For those of you who may not be familiar with the Monty Hall Paradox, it is named for the host of a popular TV game show called “Let’s Make a Deal.” On the show, a contestant would be selected and shown a valuable prize.  Monty Hall would then explain that the prize is located just behind one of three doors and asked the contestant to pick a door.  Once a door was selected, Monty would then tease the contestant with cash to get him/her to either abandon the game or switch to another door.  Invariably, the contestant would stand firm and then Monty would proceed to show the contestant what was behind one of the other doors.  Of course, it wouldn’t be any fun if the prize was behind the revealed door, so after showing the contestant an empty door Monty would then ply them with even more cash, in the hopes that they would abandon the game or switch to the remaining door.

Almost without fail, the contestant would stand firm in their belief that their chosen door was the winner and would not switch to the other door.

So where’s the paradox?

When left with two doors, most people assume that they've got a 50/50 chance at winning. However, the truth is that the contestant will double his/her chance of winning by switching to the other door.

After explaining this to my son, it occurred to me that this would be an excellent exercise for coding in Python and in SAS to see how the two languages compared. Like many of you reading this blog, I’ve been programming in SAS for years so the struggle for me was coding this in Python.

I kept it simple. I generated my data randomly and then applied simple logic to each row and compared the results.  The only difference between the two is in how the languages approach it.  Once we look at the two approaches then we can look at the answer.

First, let's look at SAS:

data choices (drop=max);
do i = 1 to 10000;
	u=ranuni(1);
	u2=ranuni(2);
	max=3;
	prize = ceil(max*u);
	choice = ceil(max*u2);
	output;
end;
run;

I started by generating two random numbers for each row in my data. The first random number will be used to randomize the prize door and the second will be used to randomize the choice that the contestant makes. The result is a dataset with 10,000 rows each with columns ‘prize’ and ‘choice’ to represent the doors.  They will be random integers between 1 and 3.  Our next task will be to determine which door will be revealed and determine a winner.

If our prize and choice are two different doors, then we must reveal the third door. If the prize and choice are the same, then we must choose a door to reveal. (Note: I realize that my logic in the reveal portion is somewhat flawed, but given that I am using an IF…ELSE IF and the fact that the choices are random and there isn’t any risk of introducing bias, this way of coding it was much simpler.)

data results;
set choices;
by i;
 
if prize in (1,2) and choice in (1,2) then reveal=3;
else if prize in (1,3) and choice in (1,3) then reveal=2;
else if prize in (2,3) and choice in (2,3) then reveal=1;

Once we reveal a door, we must now give the contestant the option to switch. Switch means they always switch, neverswitch means they never switch.

if reveal in (1,3) and choice in (1,3) then do;
        switch = 2; neverswitch = choice; 
end;
else if reveal in (2,3) and choice in (2,3) then do;
	switch = 1; neverswitch = choice; 
end;
else if reveal in (1,2) and choice in (1,2) then do;
	switch = 3; neverswitch = choice; 
end;

Now we create a column for the winner.  1=win 0=loss.
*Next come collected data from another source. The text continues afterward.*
(* ===== verification/UniqProps.v ===== *)
(** What uniq prints: one line for each run of equal lines, with its length in
    count mode, whatever the stack holds, and when the runs are maximal; what the
    duplicate mode prints for a run; when two lines are found equal. *)

From S2P Require Import Prelude Uniq.

Section loops.
Context (behind : Z) (broken : bool) (top : nat) (room : nat → nat) (clobber : ust → list Z).
Hypothesis Hbehind : behind = 0.
Hypothesis Hread : broken = false.
Hypothesis Hframe : frame_ok top room clobber.

(** ** Specification *)

(** What is printed for a run. *)
Definition report (count : bool) (r : run) : output :=
  OutLine (count_of count (Z.of_nat (length (run_lines r)))) (stored r.1).

(** When lines are found equal exactly if they are: always without [-i]; with it,
    on lines of one length, when the bytes behind their copies are NUL to begin
    with and are written by nobody else. *)
Definition finds_runs (ignore : bool) (lines : list (list Z)) (stk : list Z) : Prop :=
  ignore = false ∨
  ∃ n, Forall (λ l, length l = n) lines ∧ ends top room (S n) stk ∧ spared top room clobber (S n).

(** Runs given by their lengths. *)
Definition expand (rs : list (nat * list Z)) : list (list Z) := rs ≫= λ x, replicate x.1 x.2.

(** What duplicate mode prints for a run of a given length. *)
Definition duplicate_report (x : nat * list Z) : list output :=
  replicate (x.1 / 2) (OutLine None (stored x.2)).

(** What a comparison finds. *)
Lemma found_equal ignore a b s :
  good_line a → good_line b →
  (string_compare top room (clobber s) (stored a) (stored b) ignore).1 = true →
  same_line ignore a b = true.
Proof. intros Ha Hb. apply (compare_sound top room clobber); try done. apply Hframe. Qed.

Lemma found_different ignore a b ls s :
  Forall good_line (a :: b :: ls) → finds_runs ignore (a :: b :: ls) (stack s) →
  let r := string_compare top room (clobber s) (stored a) (stored b) ignore in
  (r.1 = false → same_line ignore a b = false) ∧
  finds_runs ignore (a :: ls) r.2 ∧ finds_runs ignore (b :: ls) r.2.
Proof.
  intros [Ha [Hb _]%Forall_cons_1]%Forall_cons_1 [->|(n & Hn & He & Hsp)] r.
  - split; [|split; by left]. unfold r. rewrite (compare_case top room clobber); try done. apply Hframe.
  - pose proof Hn as [Hna [Hnb Hnl]%Forall_cons_1]%Forall_cons_1.
    assert (length (stored a) = S n) as Hla by (unfold stored; rewrite length_app; simpl; lia).
    destruct ignore; [|split; [|split; by left];
      unfold r; rewrite (compare_case top room clobber); try done; apply Hframe].
    destruct (compare_exact top room clobber (clobber s) a b) as [Hr He2]; try done.
    { apply Hframe. }
    { congruence. }
    { rewrite Hla. by apply Hsp. }
    fold r in Hr, He2. rewrite Hla in He2. split; [by rewrite Hr|].
    split; right; exists n; (split; [by constructor|done]).
Qed.

Lemma alike_cons ignore l0 o rs :
  Forall (λ l, same_line ignore l0 l = true) o → alike ignore rs → alike ignore ((l0, o) :: rs).
Proof. by constructor. Qed.

Lemma maximal_cons ignore l0 o l o' rs :
  Forall (λ l, same_line ignore l0 l = true) o → same_line ignore l0 l = false →
  maximal ignore ((l, o') :: rs) → maximal ignore ((l0, o) :: (l, o') :: rs).
Proof.
  intros Ho Hne [Ha Hs]. split; [by apply alike_cons|].
  intros [|i] r r' Hr Hr'; [simpl in *; by simplify_eq|by eapply (Hs i)].
Qed.

(** ** The readings of the loops *)

Lemma readline_line s l rest :
  good_line l → input s = l ++ newline :: rest →
  readline behind broken false s =
    Ok 1 (UState (last_line s) (load_line (stored l)) newline rest (out s) (stack s)).
Proof.
  intros Hl Hin. unfold readline. cbv [mbind U_bind prog_bind get expect]. rewrite Hin.
  by rewrite myreadline_line.
Qed.

Lemma readline_end s :
  input s = [] → ∃ buf, readline behind broken false s = Ok 0 (UState (last_line s) buf (one_bit s) [] (out s) (stack s)).
Proof.
  intros Hin. unfold readline. cbv [mbind U_bind prog_bind get expect]. rewrite Hin.
  destruct (myreadline_end behind broken Hread (one_bit s)) as [buf ->]. by eexists.
Qed.

Lemma text_cons l ls : text (l :: ls) = l ++ newline :: text ls.
Proof. unfold text. simpl. by rewrite <-app_assoc. Qed.

(** The loop, with the first line of the current run and its others so far. *)
Lemma non_duplicate_loop_spec ignore count l0 others ls s fuel :
  Forall good_line (l0 :: ls) → Forall (λ l, same_line ignore l0 l = true) others →
  last_line s = load_line (stored l0) → input s = text ls →
  (length ls < fuel)%nat → Z.of_nat (S (length others) + length ls) ≤ INT_MAX →
  ∃ s' more rs,
    non_duplicate_loop behind broken top room clobber fuel ignore count (Z.of_nat (S (length others))) s =
      Ok tt s' ∧
    out s' = out s ++ (report count <$> (l0, others ++ more) :: rs) ∧
    more ++ (rs ≫= run_lines) = ls ∧ alike ignore ((l0, others ++ more) :: rs) ∧
    (finds_runs ignore (l0 :: ls) (stack s) → maximal ignore ((l0, others ++ more) :: rs)).
Proof.
  intros Hg. revert l0 others s fuel Hg.
  induction ls as [|l ls IH]; intros l0 others s [|fuel] Hg Ho Hlast Hin Hf Hmax;
    simpl in Hf; try lia; pose proof Hg as [Hl0 Hls]%Forall_cons_1;
    cbn [non_duplicate_loop]; cbv [mbind U_bind prog_bind get].
  - destruct (readline_end s Hin) as [buf ->]. cbn [last_line].
    rewrite Hlast, (str_of_load) by done. cbn. eexists _, [], []. rewrite app_nil_r.
    split; [done|]. split; [done|]. split; [done|].
    split; [by apply alike_cons; [|constructor]|]. intros _. split; [by apply alike_cons; [|constructor]|].
    intros [|i] r r' Hr Hr'; done.
  - apply Forall_cons_1 in Hls as [Hl Hls].
    rewrite text_cons in Hin. rewrite (readline_line s l (text ls) Hl Hin). cbn [last_line this_line].
    rewrite Hlast, !str_of_load by done. cbn beta iota. rewrite decide_True by lia.
    rewrite !str_of_load by done. cbn beta iota. rewrite same_run.
    set (s1 := UState _ _ _ _ _ _).
    assert (stack s1 = stack s) as Hst by done.
    pose proof (found_different ignore l0 l ls s1 Hg) as Hdiff. rewrite Hst in Hdiff.
    pose proof (found_equal ignore l0 l s1 Hl0 Hl) as Heq.
    destruct (string_compare top room (clobber s1) (stored l0) (stored l) ignore) as [r mem].
    cbn [fst snd] in Hdiff, Heq |- *. cbn beta iota. destruct r; cbn [negb].
    + unfold set_this, modify. cbn.
      replace (i32 (Z.of_nat (S (length others)) + 1)) with (Z.of_nat (S (length (others ++ [l])))).
      2: { rewrite i32_small; [rewrite length_app; simpl; lia|]. simpl in Hmax. unfold INT_MIN. lia. }
      destruct (IH l0 (others ++ [l]) (UState (load_line (stored l0)) zeros newline (text ls) (out s) mem) fuel)
        as (s' & more & rs & Hr & Hout & Hlines & Hal & Hmx); try done.
      * by constructor.
      * apply list.Forall_app. split; [done|]. constructor; [by apply Heq|done].
      * lia.
      * rewrite length_app. cbn [length] in *. lia.
      * exists s', (l :: more), rs. rewrite <-app_assoc in *. cbn [app] in *.
        split; [exact Hr|]. split; [exact Hout|]. split; [by f_equal|]. split; [exact Hal|].
        intros Hfr. by apply Hmx, Hdiff.
    + unfold set_this, set_last, print, modify. cbn.
      change 1 with (Z.of_nat (S (length (@nil (list Z))))).
      set (s2 := UState _ _ _ _ _ _).
      destruct (IH l [] s2 fuel) as (s' & more & rs & Hr & Hout & Hlines & Hal & Hmx); try done.
      * by constructor.
      * lia.
      * cbn [length] in *. lia.
      * exists s', [], ((l, more) :: rs). rewrite app_nil_r. split; [exact Hr|].
        split; [rewrite Hout; simpl; by rewrite <-app_assoc|].
        split; [simpl; f_equal; exact Hlines|]. split; [by apply alike_cons|].
        intros Hfr. destruct (Hdiff Hfr) as (Hne & _ & Hfr').
        apply maximal_cons; [done|by apply Hne|]. apply Hmx. exact Hfr'.
Qed.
	switchwin = (switch=prize);
	neverswitchwin = (neverswitch=prize);
run;

Next, let’s start accumulating our results across all of our observations.  We’ll take a running tally of how many times a contestant who switches win as well as for the contestant who never switches.

data cumstats;
set results;
format cumswitch cumnever comma8.;
format pctswitch pctnever percent8.2;
retain cumswitch cumnever;
if _N_ = 1 then do;
	cumswitch = 0; cumnever = 0;
end;
else do;
cumswitch = cumswitch+switchwin;
cumnever = cumnever+neverswitchwin;
end;
 
pctswitch = cumswitch/i;
pctnever = cumnever/i;
run;
 
proc means data=results n mean std;
var switchwin neverswitchwin;
run;
legend1
frame	;
symbol1 interpol=splines;
pattern1 value=ms;
axis1
	style=1
	width=1
	minor=none ;
axis2
	style=1
	width=1
	major=none
	minor=none ;
axis3
	style=1
	width=1
	minor=none ;
title;
title1 " Cumulative chances of winning on Let's Make a Deal ";
 
proc gplot data=work.cumstats;
	plot pctnever * i  /
	areas=1
frame	vaxis=axis1
	haxis=axis2
	lvref=1
	cvref=black
	vzero
	legend=legend1;
plot2 pctswitch * i  = 2 /
  	areas=1
	vaxis=axis3
	vzero
overlay 
 	legend=legend1 ;
run; quit; 

monthy_hall8

The output of PROC MEANS shows that people who always switch (switchwin) have a win percentage of nearly 67%, while the people who never switch (neverswitchwin) have a win percentage of only 33%. The Area Plot proves the point graphically showing that the win percentage of switchers to be well above the non-switchers.

Now let’s take a look at how I approached the problem in Python (keeping in mind that this language is new to me).

Now, let’s look at Python:

Copied from Jupyter Notebook

import random
import pandas as pd
import numpy as np
import matplotlib.pyplot as plt
from itertools import accumulate
%matplotlib inline

First let's create a blank dataframe with 10,000 rows and 10 columns, then fill in the blanks with zeros.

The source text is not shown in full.